(Stored items from a collection)
§ §

(** * Liveness / recovery supervisor of the AZV WebView host

    A shallow embedding of the recovery logic of the React Native host:

    - [AZVWebView]: the component that owns the WebView (heartbeat probe,
      debounced and escalating reloads, crash handlers, message handler);
    - [ConnectionManagerWrapper]: the fallback screen state machine and its
      manual retry;
    - [WebViewService]: the navigation gate [handleNavigationRequest];
    - [ConnectionMonitorService]: the monitor the wrapper listens to;
    - [UrlService]: URL classification and the hand-off to [Linking];
    - [WebViewServiceHandlers]: the token, logout and page-load handlers of
      [WebViewService].

    React refs ([useRef]) and state hooks ([useState]) are fields of a state
    record; handlers are computations in a state monad over that record.
    [Date.now()] reads the [clock] field, which only the environment
    advances.  [console.log] output is not tracked. *)

From Stdlib Require Import ZArith List String Ascii Bool Lia DecimalString.
From ExtLib Require Import Structures.Monad Structures.MonadState.
From ExtLib Require Import Data.Monads.StateMonad.
Import ListNotations MonadNotation.
Local Open Scope string_scope.
Local Open Scope list_scope.
Local Open Scope monad_scope.
Local Open Scope Z_scope.
Set Warnings "-register-all".

(** ** JSON values, as [JSON.parse] returns them *)

Inductive JSON : Type :=
| JNull
| JBool (b : bool)
| JNumber (literal : string)
| JString (s : string)
| JArray (items : list JSON)
| JObject (fields : list (string * JSON)).

(** Own-property lookup on a parsed object. *)
Fixpoint lookup_field (key : string) (fields : list (string * JSON)) : option JSON :=
  match fields with
  | [] => None
  | (k, v) :: rest => if String.eqb k key then Some v else lookup_field key rest
  end.

(** [data?.key]: [undefined] (here [None]) on [null], on primitives and arrays,
    and on objects without the property. *)
Definition optional_member (data : JSON) (key : string) : option JSON :=
  match data with
  | JObject fields => lookup_field key fields
  | _ => None
  end.

(** [v === "text"] for the result of a member access. *)
Definition strict_eq_string (v : option JSON) (text : string) : bool :=
  match v with
  | Some (JString s) => String.eqb s text
  | _ => false
  end.

(** [String(n)] for an integral number. *)
Definition String_of_number (n : Z) : string :=
  NilZero.string_of_int (Z.to_int n).

Module AZVWebView.

(** The native view a non-null [webViewRef.current] points to. *)
Inductive WebView : Type := WebViewInstance.

(** The script the heartbeat injects: it posts
    [{t:'pong', token, rs, h}] back to the host. *)
Inductive Script : Type := PongProbe (token : string).

(** Calls that leave the component, in the order they are made. *)
Inductive Effect : Type :=
| Reload                                 (* webViewRef.current.reload() *)
| Remount                                (* setWebKey(k => k + 1): the keyed WebView is recreated *)
| InjectJavaScript (script : Script)     (* webViewRef.current.injectJavaScript(...) *)
| HandleWebViewMessage (raw : string)    (* webViewService.handleWebViewMessage(raw) *)
| HandleLoadEnd.                         (* webViewService.handleLoadEnd(baseUrl) *)

(** A pending [setTimeout] of the heartbeat: the time it becomes due and the
    value of [before] its callback has captured. *)
Record Timer : Type := mkTimer { due : Z; before : Z }.

Inductive AppStateStatus : Type :=
| active | background | inactive | unknown | extension.

(** The numeric refs hold JavaScript numbers; they stay integral and far
    below 2^53, where [+ 1] and [-] are exact, so they are integers here. *)
Record State : Type := mkState {
  clock : Z;                      (* Date.now() *)
  isLoading : bool;               (* useState(true) *)
  pongCounterRef : Z;             (* useRef(0) *)
  webKey : Z;                     (* useState(0) *)
  lastReloadRef : Z;              (* useRef(0) *)
  reloadAttemptsRef : Z;          (* useRef(0) *)
  webViewRef : option WebView;    (* useRef<WebView>(null) *)
  timers : list Timer;            (* heartbeat timeouts not yet fired *)
  trace : list Effect             (* effects issued so far, oldest first *)
}.

(** The component as first rendered, at wall-clock time [t0]. *)
Definition initialState (t0 : Z) : State :=
  {| clock := t0; isLoading := true; pongCounterRef := 0; webKey := 0;
     lastReloadRef := 0; reloadAttemptsRef := 0; webViewRef := None;
     timers := []; trace := [] |}.

Definition with_clock (v : Z) (s : State) : State :=
  {| clock := v; isLoading := isLoading s; pongCounterRef := pongCounterRef s;
     webKey := webKey s; lastReloadRef := lastReloadRef s;
     reloadAttemptsRef := reloadAttemptsRef s; webViewRef := webViewRef s;
     timers := timers s; trace := trace s |}.

Definition with_isLoading (v : bool) (s : State) : State :=
  {| clock := clock s; isLoading := v; pongCounterRef := pongCounterRef s;
     webKey := webKey s; lastReloadRef := lastReloadRef s;
     reloadAttemptsRef := reloadAttemptsRef s; webViewRef := webViewRef s;
     timers := timers s; trace := trace s |}.

Definition with_pongCounterRef (v : Z) (s : State) : State :=
  {| clock := clock s; isLoading := isLoading s; pongCounterRef := v;
     webKey := webKey s; lastReloadRef := lastReloadRef s;
     reloadAttemptsRef := reloadAttemptsRef s; webViewRef := webViewRef s;
     timers := timers s; trace := trace s |}.

Definition with_webKey (v : Z) (s : State) : State :=
  {| clock := clock s; isLoading := isLoading s; pongCounterRef := pongCounterRef s;
     webKey := v; lastReloadRef := lastReloadRef s;
     reloadAttemptsRef := reloadAttemptsRef s; webViewRef := webViewRef s;
     timers := timers s; trace := trace s |}.

Definition with_lastReloadRef (v : Z) (s : State) : State :=
  {| clock := clock s; isLoading := isLoading s; pongCounterRef := pongCounterRef s;
     webKey := webKey s; lastReloadRef := v;
     reloadAttemptsRef := reloadAttemptsRef s; webViewRef := webViewRef s;
     timers := timers s; trace := trace s |}.

Definition with_reloadAttemptsRef (v : Z) (s : State) : State :=
  {| clock := clock s; isLoading := isLoading s; pongCounterRef := pongCounterRef s;
     webKey := webKey s; lastReloadRef := lastReloadRef s;
     reloadAttemptsRef := v; webViewRef := webViewRef s;
     timers := timers s; trace := trace s |}.

Definition with_webViewRef (v : option WebView) (s : State) : State :=
  {| clock := clock s; isLoading := isLoading s; pongCounterRef := pongCounterRef s;
     webKey := webKey s; lastReloadRef := lastReloadRef s;
     reloadAttemptsRef := reloadAttemptsRef s; webViewRef := v;
     timers := timers s; trace := trace s |}.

§ §

Assignment
Please retype the data above exactly, including every line.

Output of the task
(** * Liveness / recovery supervisor of the AZV WebView host

    A shallow embedding of the recovery logic of the React Native host:

    - [AZVWebView]: the component that owns the WebView (heartbeat probe,
      debounced and escalating reloads, crash handlers, message handler);
    - [ConnectionManagerWrapper]: the fallback screen state machine and its
      manual retry;
    - [WebViewService]: the navigation gate [handleNavigationRequest];
    - [ConnectionMonitorService]: the monitor the wrapper listens to;
    - [UrlService]: URL classification and the hand-off to [Linking];
    - [WebViewServiceHandlers]: the token, logout and page-load handlers of
      [WebViewService].

    React refs ([useRef]) and state hooks ([useState]) are fields of a state
    record; handlers are computations in a state monad over that record.
    [Date.now()] reads the [clock] field, which only the environment
    advances.  [console.log] output is not tracked. *)

From Stdlib Require Import ZArith List String Ascii Bool Lia DecimalString.
From ExtLib Require Import Structures.Monad Structures.MonadState.
From ExtLib Require Import Data.Monads.StateMonad.
Import ListNotations MonadNotation.
Local Open Scope string_scope.
Local Open Scope list_scope.
Local Open Scope monad_scope.
Local Open Scope Z_scope.
Set Warnings "-register-all".

(** ** JSON values, as [JSON.parse] returns them *)

Inductive JSON : Type :=
| JNull
| JBool (b : bool)
| JNumber (literal : string)
| JString (s : string)
| JArray (items : list JSON)
| JObject (fields : list (string * JSON)).

(** Own-property lookup on a parsed object. *)
Fixpoint lookup_field (key : string) (fields : list (string * JSON)) : option JSON :=
  match fields with
  | [] => None
  | (k, v) :: rest => if String.eqb k key then Some v else lookup_field key rest
  end.

(** [data?.key]: [undefined] (here [None]) on [null], on primitives and arrays,
    and on objects without the property. *)
Definition optional_member (data : JSON) (key : string) : option JSON :=
  match data with
  | JObject fields => lookup_field key fields
  | _ => None
  end.

(** [v === "text"] for the result of a member access. *)
Definition strict_eq_string (v : option JSON) (text : string) : bool :=
  match v with
  | Some (JString s) => String.eqb s text
  | _ => false
  end.

(** [String(n)] for an integral number. *)
Definition String_of_number (n : Z) : string :=
  NilZero.string_of_int (Z.to_int n).

Module AZVWebView.

(** The native view a non-null [webViewRef.current] points to. *)
Inductive WebView : Type := WebViewInstance.

(** The script the heartbeat injects: it posts
    [{t:'pong', token, rs, h}] back to the host. *)
Inductive Script : Type := PongProbe (token : string).

(** Calls that leave the component, in the order they are made. *)
Inductive Effect : Type :=
| Reload                                 (* webViewRef.current.reload() *)
| Remount                                (* setWebKey(k => k + 1): the keyed WebView is recreated *)
| InjectJavaScript (script : Script)     (* webViewRef.current.injectJavaScript(...) *)
| HandleWebViewMessage (raw : string)    (* webViewService.handleWebViewMessage(raw) *)
| HandleLoadEnd.                         (* webViewService.handleLoadEnd(baseUrl) *)

(** A pending [setTimeout] of the heartbeat: the time it becomes due and the
    value of [before] its callback has captured. *)
Record Timer : Type := mkTimer { due : Z; before : Z }.

Inductive AppStateStatus : Type :=
| active | background | inactive | unknown | extension.

(** The numeric refs hold JavaScript numbers; they stay integral and far
    below 2^53, where [+ 1] and [-] are exact, so they are integers here. *)
Record State : Type := mkState {
  clock : Z;                      (* Date.now() *)
  isLoading : bool;               (* useState(true) *)
  pongCounterRef : Z;             (* useRef(0) *)
  webKey : Z;                     (* useState(0) *)
  lastReloadRef : Z;              (* useRef(0) *)
  reloadAttemptsRef : Z;          (* useRef(0) *)
  webViewRef : option WebView;    (* useRef<WebView>(null) *)
  timers : list Timer;            (* heartbeat timeouts not yet fired *)
  trace : list Effect             (* effects issued so far, oldest first *)
}.

(** The component as first rendered, at wall-clock time [t0]. *)
Definition initialState (t0 : Z) : State :=
  {| clock := t0; isLoading := true; pongCounterRef := 0; webKey := 0;
     lastReloadRef := 0; reloadAttemptsRef := 0; webViewRef := None;
     timers := []; trace := [] |}.

Definition with_clock (v : Z) (s : State) : State :=
  {| clock := v; isLoading := isLoading s; pongCounterRef := pongCounterRef s;
     webKey := webKey s; lastReloadRef := lastReloadRef s;
     reloadAttemptsRef := reloadAttemptsRef s; webViewRef := webViewRef s;
     timers := timers s; trace := trace s |}.

Definition with_isLoading (v : bool) (s : State) : State :=
  {| clock := clock s; isLoading := v; pongCounterRef := pongCounterRef s;
     webKey := webKey s; lastReloadRef := lastReloadRef s;
     reloadAttemptsRef := reloadAttemptsRef s; webViewRef := webViewRef s;
     timers := timers s; trace := trace s |}.

Definition with_pongCounterRef (v : Z) (s : State) : State :=
  {| clock := clock s; isLoading := isLoading s; pongCounterRef := v;
     webKey := webKey s; lastReloadRef := lastReloadRef s;
     reloadAttemptsRef := reloadAttemptsRef s; webViewRef := webViewRef s;
     timers := timers s; trace := trace s |}.

Definition with_webKey (v : Z) (s : State) : State :=
  {| clock := clock s; isLoading := isLoading s; pongCounterRef := pongCounterRef s;
     webKey := v; lastReloadRef := lastReloadRef s;
     reloadAttemptsRef := reloadAttemptsRef s; webViewRef := webViewRef s;
     timers := timers s; trace := trace s |}.

Definition with_lastReloadRef (v : Z) (s : State) : State :=
  {| clock := clock s; isLoading := isLoading s; pongCounterRef := pongCounterRef s;
     webKey := webKey s; lastReloadRef := v;
     reloadAttemptsRef := reloadAttemptsRef s; webViewRef := webViewRef s;
     timers := timers s; trace := trace s |}.

Definition with_reloadAttemptsRef (v : Z) (s : State) : State :=
  {| clock := clock s; isLoading := isLoading s; pongCounterRef := pongCounterRef s;
     webKey := webKey s; lastReloadRef := lastReloadRef s;
     reloadAttemptsRef := v; webViewRef := webViewRef s;
     timers := timers s; trace := trace s |}.

Definition with_webViewRef (v : option WebView) (s : State) : State :=
  {| clock := clock s; isLoading := isLoading s; pongCounterRef := pongCounterRef s;
     webKey := webKey s; lastReloadRef := lastReloadRef s;
     reloadAttemptsRef := reloadAttemptsRef s; webViewRef := v;
     timers := timers s; trace := trace s |}.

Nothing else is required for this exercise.